Dua laki-laki yang sedang menyerang Khalid hanya tertawa. Mereka mencoba menetralisir kegundahannya dengan tertawa sekeras-kerasnya sambil mengeluarkan jurus angin beliung lewat suara tawanya, sehingga orang yang mendengarnya akan berputar-putar di udara dan akan mereka tangkap dengan mudah.
Amira sama sekali tidak terpengaruh dengan suara tawa preman-preman di depannya karena ia juga sudah mengeluarkan jurus Menangkis angin. Ia sudah bersiap sejak ia menyembunyikan motornya. Ia melindungi dirinya dengan beberapa jurus yang ia kuasai dari gurunya, Nyai Ageng Sutrimah. Wanita keturunan Sultan Adyaksa yang merupakan adik dari neneknya.
Melihat Amira tak bereaksi sama sekali dengan angin puting beliungnya, dua preman itu melamun memikirkan kemungkinan yang sedang terjadi di wilayah itu. biasanya mereka akan mendengar petir bersahutan, ketika jurus Puting beliung mental tak berpengaruh pada pertahanan orang lain, namun kali ini prediksinya salah.
Tidak ada petir sama sekali. Tidak ada reaksi apapun yang hadir saat itu. Amira tersenyum melihat kegugupan para preman di depannya. Ia segera memasang kuda-kuda depan, bersiap menerima serangan.
"Ampun, Yang Mulia.

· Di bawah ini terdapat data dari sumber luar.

(** Another connection commits a Study row under [uid], for the patient
    [pk]. *)
Definition other_commits_study (uid : string) (pk : Z) (d : database) : database :=
  with_study d
    (extend (study d)
       {| Study.study_prkey := tbl_next (study d);
          Study.study_instance_uid := uid;
          Study.study_id := "";
          Study.study_date := "";
          Study.study_time := "";
          Study.study_description := "";
          Study.accession_number := uid;
          Study.refer_physician := "";
          Study.modalities_in_study := "";
          Study.series_in_study := "";
          Study.images_in_study := "";
          Study.station_name := "";
          Study.institutional_department_name := "";
          Study.patient_age := "";
          Study.patient_weight := "";
          Study.character_set := "";
          Study.study_path := "";
          Study.patient_prkey := pk;
          Study.institution_name := "";
          Study.frames_in_study := "";
          Study.study_comments := "";
          Study.study_status := 0;
          Study.study_token := "" |}).

(** Another connection commits a Series row under [uid], for the study
    [sk]. *)
Definition other_commits_series (uid : string) (sk : Z) (d : database) : database :=
  with_series d
    (extend (series d)
       {| Series.series_prkey := tbl_next (series d);
          Series.series_instance_uid := uid;
          Series.series_number := "";
          Series.series_date := "";
          Series.series_time := "";
          Series.series_description := "";
          Series.modality := "";
          Series.patient_position := "";
          Series.contrast_bolus_agent := "";
          Series.manufacturer := "";
          Series.model_name := "";
          Series.body_part_examined := "";
          Series.protocol_name := "";
          Series.images_in_series := "";
          Series.frame_of_reference_uid := "";
          Series.localizer_instance_uid := "";
          Series.user_comments := "";
          Series.series_priority := 0;
          Series.series_rate := 0;
          Series.series_review_date := "";
          Series.series_review_time := "";
          Series.series_insertion_date := "";
          Series.character_set := "";
          Series.series_path := "";
          Series.study_instance_uid := "";
          Series.study_prkey := sk;
          Series.frames_in_series := "" |}).

(** Another connection commits nothing before this statement. *)
Definition no_commit (d : database) : database := d.

(** The race of two ingestions of one new patient: nothing lands before
    the lookup of this connection, the row of the other one lands before
    its insert. *)
Definition race_world : world :=
  {| db := db empty_world;
     log := [];
     fs := fs (stored_world example_dataset);
     others := [no_commit; other_commits_patient "P1"] |}.

(** The dataset [save_metadata] resolves for the example file: the decoded
    one with its [Path] element. *)
Definition example_decoded : dataset :=
  <["Path" := PyScalar (SStr example_path)]> example_dataset.

(** The race on the study: the patient is resolved undisturbed (two
    statements), and the Study row of the other connection lands between
    the lookup and the insert of this one. *)
Definition study_race_world : world :=
  {| db := db empty_world;
     log := [];
     fs := fs (stored_world example_dataset);
     others := [no_commit; no_commit; no_commit; other_commits_study "1.2.3" 1] |}.

Definition study_race_patient_resolved : world :=
  snd (get_or_create_patient example_repr example_decoded example_path
         study_race_world).

(** The race on the series: patient and study are resolved undisturbed
    (four statements), and the Series row of the other connection lands
    between the lookup and the insert of this one. *)
Definition series_race_world : world :=
  {| db := db empty_world;
     log := [];
     fs := fs (stored_world example_dataset);
     others := [no_commit; no_commit; no_commit; no_commit; no_commit;
                other_commits_series "1.2.3.4" 1] |}.

Definition series_race_patient_resolved : world :=
  snd (get_or_create_patient example_repr example_decoded example_path
         series_race_world).

Definition series_race_study_resolved : world :=
  snd (get_or_create_study example_repr example_decoded 1 example_path
         series_race_patient_resolved).

(** The store after a first ingestion of the example. *)
Definition ingested_world : world :=
  snd (save_metadata example_root example_repr example_path
         (stored_world example_dataset)).

(** A second instance of the same series, received after the first one
    was ingested. *)
Definition second_dataset : dataset :=
  <["SOPInstanceUID" := PyScalar (SStr "1.2.3.4.6")]> example_dataset.

Definition second_path : string := "ACC1/1.2.3.4.6.dcm".

Definition second_world : world :=
  {| db := db ingested_world;
     log := [];
     fs := <[os_path_join example_root second_path := DicomFile second_dataset]>
             (fs ingested_world);
     others := [] |}.

(** The file system as [handle_store] finds it in the examples: every
    directory can be made, and [save_as] stores the dataset under the
    path. *)
Definition example_makedirs (path : string) : M unit := ret tt.

Definition example_save_as (ds : dataset) (path : string) : M unit :=
  fun w =>
    (Ok tt, {| db := db w; log := log w;
               fs := <[path := DicomFile ds]> (fs w); others := others w |}).

(** The components of [example_root]. *)
Definition example_dirs : list string := ["srv"; "pacs"; "received_dicom"].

Kami tidak bermaksud untuk mengganggu Yang Mulia Ratu"
Khalid dan Amira terpana menyaksikan adegan di hadapan mereka. Mereka sama sekali tidak mengira kalau preman yang sejak awal bersikap sangat kasar, kini justru menjatuhkan badannya menyembah kaki Amira.
"Apa yang kau lakukan?"
"Ampun Yang Mulia. Kami tahu kami salah karena berurusan dengan Yang Mulia Ratu. Mulai sekarang kami akan mengabdikan diri kami pada Yang Mulia Ratu."
Amira menggeleng. ia sama sekali tidak tahu mengapa mereka melakukan hal itu padanya. Yang ia tahu, selama ini ia hanya menggunakan jurus silat biasa. tidak ada ilmu yang bisa membuat orang-orang menyembah dirinya seperti apa yang sedang dilakukan preman di hadapannya. Mereka menampakkan wajah ketakutannya dan meninggalkan kegarangannya.
"Bangunlah!"
"Akan kami lakukan kalau Yang Mulia memaafkan kami"
Amira menggeleng. ia sama sekali tidak suka dengan keadaan yang ia hadapi sekarang. Ia tahu ada kekuatan lain yang mengikutinya sehingga ia harus kehilangan jati dirinya saat ini.